Maldives - Politics, government, and taxation

The formation of the Maldives as a political entity is generally dated from the period of conversion to Islam in the 1100s. This makes the Maldives one of the oldest surviving small states in the world. Unlike most other countries in the region, the Maldives was not subject to the overt domination of foreign powers. This is most likely due to the problems of navigating the sea around and within the islands as, without a high level of knowledge of the dangers of the reefs and shallow lagoons, ships would often be smashed or grounded. The Portuguese managed to rule the Maldives for a period of 17 years in the mid-1500s. They were soon thwarted in their dominance by a guerrilla war assisted by the Rajah of Cannanore in what is now India. Various sultans then ruled the Maldives unhindered, until Sultan Muhammad Muenuddin entered into an agreement with the British in 1887. The British, whose empire extended throughout South Asia, made the Maldives a British protectorate in return for the payment of tribute.

After a gradual rise in its level of sovereignty, the Maldives became fully independent of Britain on 26 July 1965. Three years after, a national referendum saw 80 percent of votes cast call for the abolition of the hereditary sultanate in favor of a republic, although the country's status as an Islamic state remained. This included civil law being subject to Sharia (Islamic law) which remained in place by mid-2001. Although the executive position of sultan was abolished, the office of the president wields similarly large powers. (The president is required to be a male Sunni Muslim.) The president is the head of state, the supreme authority defending the national faith of Islam, the chief executive, and commander-in-chief of the military. And not only does he have the power to appoint the prime minister and cabinet of ministers, but he can dismiss them too. Amir Ibrahim Nasir, formerly the prime minister under the sultan, was elected president in 1968. Nasir ruled until the 1978 elections, when he cited poor health and did not stand for office. He instead left for Singapore after the new president, Maumoon Abdul Gayoom, initiated investigations into Nasir's alleged misappropriation of government revenues.

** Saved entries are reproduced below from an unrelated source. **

(** X23, witness: one sample is carried over when [reset ()] is called;
    the fourth single-sample block after it is refused. *)
Lemma template_reset_between_blocks_breaks_the_offset_witness :
  exists t outs,
    Hann_runCalls Z Z.add Z.mul zid' template42 [(oneSample, oneSample)]
      = Some (t, outs) /\
    h_notYetUsedAudioDataCount Z t = 1 /\
    Hann_runCalls Z Z.add Z.mul zid' (Hann_reset Z t) fourSingles = None.
Proof.
  assert (C : option_map (fun r => h_notYetUsedAudioDataCount Z (fst r))
                (Hann_runCalls Z Z.add Z.mul zid' template42
                   [(oneSample, oneSample)]) = Some 1)
    by (vm_compute; reflexivity).
  run (Hann_runCalls Z Z.add Z.mul zid' template42 [(oneSample, oneSample)]).
  destruct p as [t outs]. cbn [option_map fst] in C. injection C as C.
  exists t, outs. split; [reflexivity|]. split; [exact C|].
  assert (S : h_fftSize Z t = 4).
  { assert (C' : option_map (fun r => h_fftSize Z (fst r))
                   (Hann_runCalls Z Z.add Z.mul zid' template42
                      [(oneSample, oneSample)]) = Some 4)
      by (vm_compute; reflexivity).
    rewrite HR in C'. cbn [option_map fst] in C'. injection C' as C'.
    exact C'. }
  apply (template_reset_between_blocks_breaks_the_offset Z 0 Z.add Z.mul
           ztable zjunk zjunk zid' 2 4 1 [(oneSample, oneSample)]
           template42 t outs fourSingles).
  - lia.
  - lia.
  - lia.
  - intros b. split; reflexivity.
  - exact template42_prepared.
  - repeat constructor; cbn; lia.
  - repeat constructor; cbn; lia.
  - exact HR.
  - lia.
  - repeat constructor.
  - repeat constructor; cbn; lia.
  - rewrite S. cbn. lia.
Defined.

President Gayoom was re-elected in 1998 for a fifth consecutive 5-year term with the support of 90.9 percent of votes cast. In each election, he ran unopposed— presidential candidates are selected by the Citizens' Majlis (parliament) and posed to the people in a simple "for" or "against" referendum. The Majlis itself consists of 48 members, 8 of whom are selected by the president, while voters in the Maldives' 20 administrative atoll districts elect the rest (2 members per district). In November 1988, Tamil mercenaries from Sri Lanka, in collusion with some Maldivian nationals, attempted to overthrow the government. However, President Gayoom appealed to India for military assistance, which swiftly foiled the rebels.

The Maldives electoral system has received criticism for being limited, unfair, and unrepresentative. For example, Freedom House (the U.S. political liberties and civil rights advocacy group) classified the Maldives in 2000 as "Not Free." Amnesty International (a London-based human rights organization) has reported the detention of a number of politically motivated prisoners. Gayoom himself is often cited as authoritarian. In a country profile on the Maldives, the British Broadcasting Corporation (BBC) suggested that Gayoom "has been accused of heading a small heredity elite which holds decisive power and which uses intimidation to discourage political activity." However, the government addresses these criticisms by maintaining that this limited style of democracy provides a stable and consistent form of rule that also acts to protect the basic tenets of the nation's Muslim faith. Maldives' brand of Islam is among the most emancipated of current Islamic states. This is exemplified by the Maldives' comparatively high rating in the Gender-related Development Index.

The Maldives government receives the majority of its revenues through direct taxation and the earnings of state-owned enterprise and property. There is no income tax . Import duties provided 63 percent of government tax revenues in 1997, while various taxes on the lucrative tourism sector accounted for 27 percent of tax revenues. Key non-tax revenue sources are government-owned property, such as resort islands which are leased to tour operators, and the profits from public enterprise, such as the regular collection of fisheries produce, which provided 46 percent of total government revenues in 1997.